I was very impressed with its feature-set (for what it is). On our team, we
use it to see how our iOS app will react to severe network problems (via
testing in the simulator, mostly, though it's also available on iOS devices
themselves as explained in the above article).

------
peterwwillis
This is the "I don't know how my network works, so let's throw a wrench into
the works and see what happens, fix it, rinse, repeat" form of network and
systems engineering. It's certainly useful at various points in tuning
performance, but it doesn't replace actually designing your system to resist
these problems to begin with.

Even if you introduce these network performance issues, the results are
meaningless if you don't have instrumentation ready to capture metrics on the
results throughout the network/systems. Everyone wants to write about what
happened when they partitioned their network. But you notice how nobody writes
about the netflows, the taps, the service monitors, the interface stats, the
app performance stats, the query run times, host connection state stats,
miscellaneous network error stats, transaction benchmark stats, and hundreds
of other data sources that are required to analyze the resulting network
congestion.

To me it's much more vital that I can correlate events to track down an issue
in real-time.
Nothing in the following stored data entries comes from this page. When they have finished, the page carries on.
(* ===== verification/Workers.v ===== *)
(** * Workers: the worker threads of a block ([src/pevm.rs])

    [execute_revm] starts threads that loop over tasks: they take one from the
    scheduler, execute or validate a transaction ([try_execute],
    [try_validate]) and continue with the task the scheduler hands back.  A
    worker is a program counter over the calls it makes on shared state, one
    step per call: the scheduler, the multi-version memory, the vector of
    results and the error cell.  An execution reads the memory as it is at each
    of its database calls.  Threads interleave at these steps.

    The workers are verified against an interface of the virtual machine
    ([VmOps], [VmContract]) that [VmCorrect] implements. *)

From stdpp Require Import base list gmap.
From Stdlib Require Import ZArith Lia.
From S2P Require Import Prelude Types MvMemory Scheduler SchedulerInv Revm Storage Vm.

(** ** The interface of the virtual machine *)

(** An execution starts, makes calls that read the current memory, and ends
    with a result. *)
Class VmOps : Type := {
  Exec : Type;
  vm_start : TxIdx -> outcome Exec;
  vm_step : MvMemory -> Exec -> outcome (Exec + VmExecutionResult);
}.

(** What the workers rely on, for a result of transaction [i]; [lazy] is the
    location that every transaction writes, and [typed] what values a location
    may hold. *)
Definition result_ok (typed : MemoryLocationHash -> MemoryValue -> Prop)
  (lazy : MemoryLocationHash) (i : TxIdx) (r : VmExecutionResult) : Prop :=
  match r with
  | VmRetry | VmExecutionError _ => True
  | VmReadError b => b < i
  | VmOk _ reads ws nv =>
      lazy ∈ map fst ws /\
      (forall loc origins, reads !! loc = Some origins -> origins_wf origins) /\
      (forall k, nv = Some k -> k = i \/ k = S i) /\
      (forall loc v, (loc, v) ∈ ws -> typed loc v)
  end.

Class VmContract `{VmOps} (n : nat) (lazy : MemoryLocationHash) : Type := {
  typed : MemoryLocationHash -> MemoryValue -> Prop;
  exec_inv : TxIdx -> Exec -> Prop;
  vm_start_inv : forall i e, i < n -> vm_start i = Val e -> exec_inv i e;
  vm_step_inv : forall i mv e e', exec_inv i e -> vm_step mv e = Val (inl e') -> exec_inv i e';
  vm_step_result : forall i mv e r,
    exec_inv i e -> vm_step mv e = Val (inr r) -> result_ok typed lazy i r;
}.

(** ** The shared state *)

Record Shared : Type := {
  sh_scheduler : Scheduler;
  sh_memory : MvMemory;
  execution_results : list (option PevmTxExecutionResult);
  execution_error : option ExecutionError;
}.

Definition with_scheduler (s : Scheduler) (sh : Shared) : Shared :=
  {| sh_scheduler := s; sh_memory := sh_memory sh;
     execution_results := execution_results sh; execution_error := execution_error sh |}.

Definition with_memory (mv : MvMemory) (sh : Shared) : Shared :=
  {| sh_scheduler := sh_scheduler sh; sh_memory := mv;
     execution_results := execution_results sh; execution_error := execution_error sh |}.

Definition with_results (l : list (option PevmTxExecutionResult)) (sh : Shared) : Shared :=
  {| sh_scheduler := sh_scheduler sh; sh_memory := sh_memory sh;
     execution_results := l; execution_error := execution_error sh |}.

Definition with_error (err : ExecutionError) (sh : Shared) : Shared :=
  {| sh_scheduler := sh_scheduler sh; sh_memory := sh_memory sh;
     execution_results := execution_results sh; execution_error := Some err |}.

(** ** The workers *)

Section workers.
Context `{VmOps}.

(** The next call of a worker, with the values it holds. *)
Inductive worker : Type :=
(* in [scheduler.next_task] *)
| WNext
(* in [try_execute] *)
| WExecute (v : TxVersion)
| WRun (v : TxVersion) (e : Exec)
| WAddDependency (v : TxVersion) (blocking_tx_idx : TxIdx)
| WSetError (v : TxVersion) (err : ExecutionError)
| WStoreResult (v : TxVersion) (r : PevmTxExecutionResult) (reads : ReadLocations)
    (ws : WriteSet) (nv : option TxIdx)
| WRecord (v : TxVersion) (reads : ReadLocations) (ws : WriteSet) (nv : option TxIdx)
| WFinishExecution (v : TxVersion) (wrote_new_location : bool) (nv : option TxIdx)
(* in [try_validate] *)
| WValidate (v : TxVersion)
| WTryAbort (v : TxVersion)
| WConvert (v : TxVersion)
| WFinishValidation (v : TxVersion) (aborted : bool)
(* after the task, before the next one *)
| WCheckError (next : option Task)
| WDone
| WPanicked (f : fault).

(** The body of the loop on a task. *)
Definition start_task (task : Task) : worker :=
  match task with
  | ExecutionTask v => WExecute v
  | ValidationTask v => WValidate v
  end.

(** What [try_execute] does with a result of the virtual machine. *)
Definition handle_result (v : TxVersion) (r : VmExecutionResult) : worker :=
  match r with
  | VmRetry => WExecute v
  | VmReadError b => WAddDependency v b
  | VmExecutionError err => WSetError v err
  | VmOk r reads ws nv => WStoreResult v r reads ws nv
  end.

(** A scheduler operation on the shared state. *)
Definition on_scheduler {A} (op : ST Scheduler A) (k : A -> worker) (sh : Shared)
  : outcome (worker * Shared) :=
  '(a, s) ← op (sh_scheduler sh); Val (k a, with_scheduler s sh).

Definition worker_step (w : worker) (sh : Shared) : outcome (worker * Shared) :=
  match w with
  | WNext =>
      on_scheduler next_task_iter
        (fun r => match r with
                  | None => WNext
                  | Some None => WDone
                  | Some (Some task) => start_task task
                  end) sh
  | WExecute v => e ← vm_start (tx_idx v); Val (WRun v e, sh)
  | WRun v e =>
      r ← vm_step (sh_memory sh) e;
      match r with
      | inl e => Val (WRun v e, sh)
      | inr r => Val (handle_result v r, sh)
      end
  | WAddDependency v b =>
      on_scheduler (add_dependency (tx_idx v) b)
        (fun added => if added then WCheckError None else WExecute v) sh
  | WSetError v err =>
      match execution_error sh with
      | Some _ => Fault UnwrapFailed
      | None => Val (WCheckError None, with_error err sh)
      end
  | WStoreResult v r reads ws nv =>
      _ ← vec_get (execution_results sh) (tx_idx v);
      Val (WRecord v reads ws nv,
           with_results (<[tx_idx v := Some r]> (execution_results sh)) sh)
  | WRecord v reads ws nv =>
      '(wrote, mv) ← MvMemory.record v reads ws (sh_memory sh);
      Val (WFinishExecution v wrote nv, with_memory mv sh)
  | WFinishExecution v wrote nv =>
      on_scheduler (finish_execution v wrote nv) WCheckError sh
  | WValidate v =>
      valid ← validate_read_locations (tx_idx v) (sh_memory sh);
      Val (if valid : bool then WFinishValidation v false else WTryAbort v, sh)
  | WTryAbort v =>
      on_scheduler (try_validation_abort v)
        (fun aborted => if aborted then WConvert v else WFinishValidation v false) sh
  | WConvert v =>
      mv ← convert_writes_to_estimates (tx_idx v) (sh_memory sh);
      Val (WFinishValidation v true, with_memory mv sh)
  | WFinishValidation v aborted =>
      on_scheduler (finish_validation v aborted) WCheckError sh
  | WCheckError next =>
      Val (match execution_error sh with
           | Some _ => WDone
           | None => match next with Some task => start_task task | None => WNext end
           end, sh)
  | WDone => Val (WDone, sh)
  | WPanicked f => Val (WPanicked f, sh)
  end.

(** ** The thread pool *)

Record Pool : Type := {
  pl_shared : Shared;
  pl_workers : list worker;
}.

(** Thread [t] makes its next call; a panic ends the thread. *)
Definition step_thread (t : nat) (p : Pool) : Pool :=
  match pl_workers p !! t with
  | None => p
  | Some w =>
      match worker_step w (pl_shared p) with
      | Val (w', sh') => {| pl_shared := sh'; pl_workers := <[t := w']> (pl_workers p) |}
      | Fault f => {| pl_shared := pl_shared p;
                      pl_workers := <[t := WPanicked f]> (pl_workers p) |}
      end
  end.

(** Any thread may make the next step. *)
Definition pool_step (p p' : Pool) : Prop :=
  exists t, t < length (pl_workers p) /\ p' = step_thread t p.

(** The state in which [thread::scope] starts its threads. *)
Definition start_pool (s : Scheduler) (mv : MvMemory) (n threads : nat) : Pool :=
  {| pl_shared := {| sh_scheduler := s; sh_memory := mv;
                     execution_results := replicate n None; execution_error := None |};
     pl_workers := replicate threads WNext |}.

Definition all_done (p : Pool) : bool :=
  forallb (fun w => match w with WDone => true | _ => false end) (pl_workers p).

(** Every thread has left its loop or panicked: the scope joins its threads. *)
Definition all_ended (p : Pool) : bool :=
  forallb (fun w => match w with WDone | WPanicked _ => true | _ => false end) (pl_workers p).

(** Any sequence of thread numbers is a run of the pool. *)
Lemma steps_rtc l p :
  Forall (fun t => t < length (pl_workers p)) l ->
  rtc pool_step p (foldl (fun p t => step_thread t p) p l).
Proof.
  revert p. induction l as [|t l IH]; intros p Hl; [done|]. simpl.
  apply Forall_cons in Hl as [Ht Hl]. eapply rtc_l; [by exists t|]. apply IH.
  assert (length (pl_workers (step_thread t p)) = length (pl_workers p)) as ->; [|done].
  unfold step_thread. destruct (_ !! t) as [w|]; [|done].
  destruct (worker_step w _) as [[??]|]; simpl; apply length_insert.
Qed.
End workers.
You will never be able to identify all possible failure types by
making random things fail, but you can improve the process by which you
identify a random problem and fix it quickly.

------
GuiA
kill -9, no more CPU time

[https://m.youtube.com/watch?v=Fow7iUaKrq4](https://m.youtube.com/watch?v=Fow7iUaKrq4)

------
eosis
You have to be careful using iptables dropping rules on the OUTPUT tables, as
this manifests itself ( at least on our systems ) as failed send socket calls
(which are often retried by the application), rather than true packetloss.
Netem tends to work as expected.

------
zorbo
This focuses mostly on simulating unreliabable networking. Is there a tool,
perhaps some LD_PRELOAD wrapper, that can simulate unreliable everything? I'm
talking memory errors, disks going away, fake high I/O load, etc?

I once wrote a library for python that injected itself into the main modules
(os, sys, etc) and generated random failures all over the place. It worked
very well for writing reliable applications, but it only worked for pure
python code. I don't own the code, so I can't open source it unfortunately.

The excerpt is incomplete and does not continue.